# PROBLEM DESCRIPTION
Which lines run from the one containing "rewrite insert_take_drop, delete_take_drop" to the end of the entries? Copy them exactly, both ends included, and give nothing else.

-=-=-=-=-

Lemma concat_perm {A} (l1 l2 : list (list A)) : l1 ≡ₚ l2 → concat l1 ≡ₚ concat l2.
Proof.
  induction 1 as [|x l l' _ IH|x y l|l l' l'' _ IH1 _ IH2]; simpl; auto.
  - by rewrite IH.
  - rewrite !app_assoc. by rewrite (Permutation_app_comm y x).
  - by rewrite IH1.
Qed.

(** [(seq 0 n)] read through an index list that permutes it. *)
Lemma omap_lookup_seq {A} (l : list A) : omap (λ i, l !! i) (seq 0 (length l)) = l.
Proof.
  induction l as [|x l IH]; [done|].
  cbn [length seq omap list_omap]. simpl. f_equal.
  rewrite <- seq_shift. etrans; [|exact IH]. clear IH.
  generalize (seq 0 (length l)). intros s.
  induction s as [|i s IHs]; [done|]. simpl. destruct (l !! i); simpl; [f_equal|]; exact IHs.
Qed.

Lemma omap_perm {A B} (f : A → option B) l1 l2 : l1 ≡ₚ l2 → omap f l1 ≡ₚ omap f l2.
Proof.
  induction 1 as [|x l l' _ IH|x y l|l l' l'' _ IH1 _ IH2]; simpl; auto.
  - destruct (f x); [by constructor|done].
  - destruct (f x), (f y); try done. by constructor.
  - by rewrite IH1.
Qed.

Lemma filter_ext_Forall {A} (P Q : A → Prop) `{∀ x, Decision (P x), ∀ x, Decision (Q x)} (l : list A) :
  Forall (λ x, P x ↔ Q x) l → filter P l = filter Q l.
Proof.
  induction 1 as [|y l Hy _ IH]; [done|]. rewrite !filter_cons, IH. repeat case_decide; tauto || done.
Qed.

Lemma filter_none {A} (P : A → Prop) `{∀ x, Decision (P x)} (l : list A) :
  Forall (λ x, ¬ P x) l → filter P l = [].
Proof. induction 1; [done|]. by rewrite filter_cons_False. Qed.

Lemma filter_all {A} (P : A → Prop) `{∀ x, Decision (P x)} (l : list A) :
  Forall P l → filter P l = l.
Proof. induction 1 as [|x l Hx _ IH]; [done|]. by rewrite filter_cons_True, IH. Qed.

(** A symmetric relation between all pairs of a list does not depend on the order. *)
Lemma ForallOrdPairs_perm {A} (R : A → A → Prop) `{!Symmetric R} l1 l2 :
  l1 ≡ₚ l2 → ForallOrdPairs R l1 → ForallOrdPairs R l2.
Proof.
  induction 1 as [|x l l' Hp IH|x y l|l l' l'' _ IH1 _ IH2]; intros HF; auto.
  - inversion_clear HF. constructor; [|auto]. rewrite List.Forall_forall in *.
    intros z Hz. apply H. eapply Permutation_in; [symmetry|]; eauto.
  - inversion_clear HF as [|? ? H1 H2]. inversion_clear H2 as [|? ? H3 H4].
    inversion_clear H1. constructor; [|by constructor]. constructor; [by symmetry|done].
Qed.

Lemma ForallOrdPairs_map {A B} (R : A → A → Prop) (S : B → B → Prop) (f : A → B) l :
  ForallOrdPairs R l →
  (∀ x y, x ∈ l → y ∈ l → R x y → S (f x) (f y)) →
  ForallOrdPairs S (map f l).
Proof.
  induction 1 as [|x l Hx Hl IH]; intros HS; cbn; constructor.
  - apply List.Forall_forall. intros y Hy%in_map_iff. destruct Hy as (z & <- & Hz).
    rewrite List.Forall_forall in Hx. apply HS; [left|right; by apply list_elem_of_In|auto].
  - apply IH. intros. apply HS; [by right|by right|done].
Qed.

Lemma take_drop_insert_perm {A} i (x : A) l : take i l ++ x :: drop i l ≡ₚ x :: l.
Proof. rewrite <- Permutation_middle. by rewrite take_drop. Qed.

(** * Alignment *)

(** [MAXALIGN]: round up to a multiple of 8. *)
Definition MAXALIGN (len : Z) : Z := Z.land (len + 7) (Z.lnot 7).
#[global] Arguments MAXALIGN : simpl never.

Lemma MAXALIGN_spec z : MAXALIGN z = (z + 7) / 8 * 8.
Proof.
  unfold MAXALIGN. rewrite <- Z.ldiff_land. change 7 with (Z.ones 3) at 2.
  rewrite Z.ldiff_ones_r by lia. rewrite Z.shiftl_mul_pow2, Z.shiftr_div_pow2 by lia. done.
Qed.

Lemma MAXALIGN_bounds z : z ≤ MAXALIGN z < z + 8.
Proof.
  rewrite MAXALIGN_spec. pose proof (Z.div_mod (z + 7) 8). pose proof (Z.mod_pos_bound (z + 7) 8). lia.
Qed.

Lemma MAXALIGN_mult z : MAXALIGN z mod 8 = 0.
Proof. rewrite MAXALIGN_spec. apply Z.mod_mul. lia. Qed.

Lemma MAXALIGN_id z : z mod 8 = 0 → MAXALIGN z = z.
Proof.
  intros Hz. pose proof (MAXALIGN_bounds z). pose proof (MAXALIGN_mult z) as Hm.
  apply Z.mod_divide in Hz as [a ->], Hm as [b Hb]; lia.
Qed.

Lemma zsum_Forall_nonneg {A} (f : A → Z) l : Forall (λ x, 0 ≤ f x) l → 0 ≤ zsum f l.
Proof. induction 1; simpl; lia. Qed.

Lemma insert_perm_delete {A} (l : list A) i x y :
  l !! i = Some x → <[i := y]> l ≡ₚ y :: delete i l.
Proof.
  intros Hi. pose proof (lookup_lt_Some _ _ _ Hi).
  rewrite insert_take_drop, delete_take_drop by done. by rewrite <- Permutation_middle.
Qed.

Lemma concat_map_perm {A B} (f : A → list B) l1 l2 :
  l1 ≡ₚ l2 → concat (map f l1) ≡ₚ concat (map f l2).
Proof. intros HP. apply concat_perm. by apply Permutation_map. Qed.

Lemma concat_map_app {A B} (f : A → list B) l1 l2 :
  concat (map f (l1 ++ l2)) = concat (map f l1) ++ concat (map f l2).
Proof. by rewrite map_app, concat_app. Qed.

Lemma Forall2_insert_both {A B} (R : A → B → Prop) l k i x y :
  Forall2 R l k → R x y → Forall2 R (<[i := x]> l) (<[i := y]> k).
Proof. intros. by apply Forall2_insert. Qed.

Lemma NoDup_range_length (l : list Z) (n : nat) :
  NoDup l → (∀ b, b ∈ l → 0 ≤ b < Z.of_nat n) → (length l ≤ n)%nat.
Proof.
  intros HN Hr. pose proof (length_seqZ 0 (Z.of_nat n)) as Hl. rewrite Nat2Z.id in Hl.
  rewrite <- Hl. apply submseteq_length, NoDup_submseteq; [done|].
  intros b Hb. apply elem_of_seqZ. specialize (Hr _ Hb). lia.
Qed.

Lemma Forall_filter {A} (P Q : A → Prop) `{∀ x, Decision (Q x)} (l : list A) :
  Forall P l → Forall P (filter Q l).
Proof.
  rewrite !Forall_forall. intros HP x [_ Hx]%list_elem_of_filter. auto.
Qed.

-=-=-=-=-

# ANSWER TO THIS TASK
  rewrite insert_take_drop, delete_take_drop by done. by rewrite <- Permutation_middle.
Qed.

Lemma concat_map_perm {A B} (f : A → list B) l1 l2 :
  l1 ≡ₚ l2 → concat (map f l1) ≡ₚ concat (map f l2).
Proof. intros HP. apply concat_perm. by apply Permutation_map. Qed.

Lemma concat_map_app {A B} (f : A → list B) l1 l2 :
  concat (map f (l1 ++ l2)) = concat (map f l1) ++ concat (map f l2).
Proof. by rewrite map_app, concat_app. Qed.

Lemma Forall2_insert_both {A B} (R : A → B → Prop) l k i x y :
  Forall2 R l k → R x y → Forall2 R (<[i := x]> l) (<[i := y]> k).
Proof. intros. by apply Forall2_insert. Qed.

Lemma NoDup_range_length (l : list Z) (n : nat) :
  NoDup l → (∀ b, b ∈ l → 0 ≤ b < Z.of_nat n) → (length l ≤ n)%nat.
Proof.
  intros HN Hr. pose proof (length_seqZ 0 (Z.of_nat n)) as Hl. rewrite Nat2Z.id in Hl.
  rewrite <- Hl. apply submseteq_length, NoDup_submseteq; [done|].
  intros b Hb. apply elem_of_seqZ. specialize (Hr _ Hb). lia.
Qed.

Lemma Forall_filter {A} (P Q : A → Prop) `{∀ x, Decision (Q x)} (l : list A) :
  Forall P l → Forall P (filter Q l).
Proof.
  rewrite !Forall_forall. intros HP x [_ Hx]%list_elem_of_filter. auto.
Qed.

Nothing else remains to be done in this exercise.